(* ===== verification/Vring.v ===== *)
(** * The virtqueue (src/virtio.c)

    The three areas of a queue -- descriptor table, available ring, used
    ring -- are in the memory shared with the device; the driver's own record
    is the [vring]. *)

From S2P Require Import Prelude Layout Ecall Memory Machine Heap.

Definition VRING_DESC_NEXT : Z := 1.
Definition VRING_DESC_NO_NEXT : Z := 2 ^ 32 - 1 - VRING_DESC_NEXT.
Definition VRING_DESCR_WRITABLE : Z := 2.
Definition VIRTIO_Q_SELECT_HOST_CFG_OFFSET : Z := 14.
Definition VIRTIO_Q_SIZE_HOST_CFG_OFFSET : Z := 12.
Definition VIRTIO_Q_ADDR_HOST_CFG_OFFSET : Z := 8.
Definition VIRTIO_Q_ADDR_PAGE_SHIFT : Z := 12.
Definition VIRTIO_DEVICE_STATUS_HOST_CFG_OFFSET : Z := 18.

Definition virtq_descr_size (qsz : Z) : Z := u32 (sizeof vring_desc_item * qsz).
Definition virtq_avail_size (qsz : Z) : Z := u32 (2 * 3 + sizeof_vring_avail_item * qsz).
Definition virtq_used_size (qsz : Z) : Z := u32 (2 * 3 + sizeof vring_used_item * qsz).
Definition virtq_size (qsz : Z) : Z :=
  u32 (ALIGN_UP 32 (u32 (virtq_descr_size qsz + virtq_avail_size qsz)) 4096 +
       ALIGN_UP 32 (virtq_used_size qsz) 4096).

Section operations.
Context {D : Type} `{!Platform D}.

Definition vring_use_descr (r : vring_ref) : prog (machine D) Z :=
  v ← get_vring r; mret v.(bookeeping).(descr_next).

Definition vring_unuse_descr (r : vring_ref) (goback : Z) : prog (machine D) Z :=
  v ← get_vring r;
  put_vring r (set_bookeeping (set_descr_next goback v.(bookeeping)) v);;
  mret goback.

Definition vring_add_to_descr (r : vring_ref) (buf size flags where_ : Z) (ends_chain : bool)
    : prog (machine D) Z :=
  v ← get_vring r;
  if v.(num) <=? where_ then
    eprint_msg ("Error: Attempting to use a descriptor entry beyond the available quantity." +:+ nl);;
    epoweroff
  else
    defined (negb (v.(num) =? 1));;
    let next := (v.(bookeeping).(descr_next) + 1) mod u32 (v.(num) - 1) in
    let item := v.(desc) + sizeof vring_desc_item * where_ in
    store_mem (item + offsetof vring_desc_item "addr") 8 buf;;
    store_mem (item + offsetof vring_desc_item "len") 4 size;;
    store_mem (item + offsetof vring_desc_item "next") 2 (if ends_chain then 0 else next);;
    store_mem (item + offsetof vring_desc_item "flags") 2 flags;;
    flags ← load_mem (item + offsetof vring_desc_item "flags") 2;
    store_mem (item + offsetof vring_desc_item "flags") 2
      (if ends_chain then Z.land flags VRING_DESC_NO_NEXT else Z.lor flags VRING_DESC_NEXT);;
    (if v.(num) <=? next then
       eprint_msg ("Warning: Providing a next index for a descriptor that is beyond the available quantity." +:+ nl)
     else mret tt);;
    put_vring r (set_bookeeping (set_descr_next (u16 next) v.(bookeeping)) v);;
    mret (u16 next).

Definition vring_post_descr (r : vring_ref) (used_descr_idx : Z) : prog (machine D) unit :=
  v ← get_vring r;
  defined (negb (v.(num) =? 1));;
  store_mem (v.(avail) + sizeof vring_avail +
             sizeof_vring_avail_item * (v.(bookeeping).(avail_next) mod u32 (v.(num) - 1)))
    2 used_descr_idx;;
  let avail_next := u16 (v.(bookeeping).(avail_next) + 1) in
  put_vring r (set_bookeeping (set_avail_next avail_next v.(bookeeping)) v);;
  store_mem (v.(avail) + offsetof vring_avail "idx") 2 avail_next.

(** The devices make a step before every look at the used index. *)
Definition read_used_idx (v : vring) : prog (machine D) Z :=
  run_devices;; load_mem (v.(used) + offsetof vring_used "idx") 2.

Fixpoint poll_used (fuel : nat) (v : vring) (id : Z) : prog (machine D) Z :=
  if id =? v.(bookeeping).(used_last) then
    match fuel with
    | O => stop Hang
    | S fuel => id ← read_used_idx v; poll_used fuel v id
    end
  else mret id.

Definition vring_wait_completion (r : vring_ref) : prog (machine D) unit :=
  v ← get_vring r;
  id ← read_used_idx v;
  id ← poll_used patience v id;
  put_vring r (set_bookeeping (set_used_last id v.(bookeeping)) v).

Definition signal_virtio_device (driver : nat) (signal : Z) : prog (machine D) unit :=
  d ← get_driver driver;
  store_reg (d.(host) + 16) 2 signal.

(** *** Device configuration registers *)

Definition virtio_device_queue_select (virtio_host_cfg q : Z) : prog (machine D) unit :=
  store_reg (virtio_host_cfg + VIRTIO_Q_SELECT_HOST_CFG_OFFSET) 2 q.

Definition virtio_device_queue_size_read (virtio_host_cfg : Z) : prog (machine D) Z :=
  load_reg (virtio_host_cfg + VIRTIO_Q_SIZE_HOST_CFG_OFFSET) 2.

(** (The C function is declared to return a value and returns none; no
    caller looks at it.) *)
Definition virtio_device_queue_desc_write (virtio_host_cfg descr : Z) : prog (machine D) unit :=
  store_reg (virtio_host_cfg + VIRTIO_Q_ADDR_HOST_CFG_OFFSET) 4
    (u32 (Z.shiftr descr VIRTIO_Q_ADDR_PAGE_SHIFT)).

Definition virtio_device_set_status (virtio_host_cfg status : Z) : prog (machine D) unit :=
  store_reg (virtio_host_cfg + VIRTIO_DEVICE_STATUS_HOST_CFG_OFFSET) 1 status.
End operations.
____________
TASK PROMPT: Starting at the top of the listing above, repeat every line exactly until the line that contains "Definition vring_unuse_descr (r" has been repeated too.

ANSWER AREA:
(* ===== verification/Vring.v ===== *)
(** * The virtqueue (src/virtio.c)

    The three areas of a queue -- descriptor table, available ring, used
    ring -- are in the memory shared with the device; the driver's own record
    is the [vring]. *)

From S2P Require Import Prelude Layout Ecall Memory Machine Heap.

Definition VRING_DESC_NEXT : Z := 1.
Definition VRING_DESC_NO_NEXT : Z := 2 ^ 32 - 1 - VRING_DESC_NEXT.
Definition VRING_DESCR_WRITABLE : Z := 2.
Definition VIRTIO_Q_SELECT_HOST_CFG_OFFSET : Z := 14.
Definition VIRTIO_Q_SIZE_HOST_CFG_OFFSET : Z := 12.
Definition VIRTIO_Q_ADDR_HOST_CFG_OFFSET : Z := 8.
Definition VIRTIO_Q_ADDR_PAGE_SHIFT : Z := 12.
Definition VIRTIO_DEVICE_STATUS_HOST_CFG_OFFSET : Z := 18.

Definition virtq_descr_size (qsz : Z) : Z := u32 (sizeof vring_desc_item * qsz).
Definition virtq_avail_size (qsz : Z) : Z := u32 (2 * 3 + sizeof_vring_avail_item * qsz).
Definition virtq_used_size (qsz : Z) : Z := u32 (2 * 3 + sizeof vring_used_item * qsz).
Definition virtq_size (qsz : Z) : Z :=
  u32 (ALIGN_UP 32 (u32 (virtq_descr_size qsz + virtq_avail_size qsz)) 4096 +
       ALIGN_UP 32 (virtq_used_size qsz) 4096).

Section operations.
Context {D : Type} `{!Platform D}.

Definition vring_use_descr (r : vring_ref) : prog (machine D) Z :=
  v ← get_vring r; mret v.(bookeeping).(descr_next).

Definition vring_unuse_descr (r : vring_ref) (goback : Z) : prog (machine D) Z :=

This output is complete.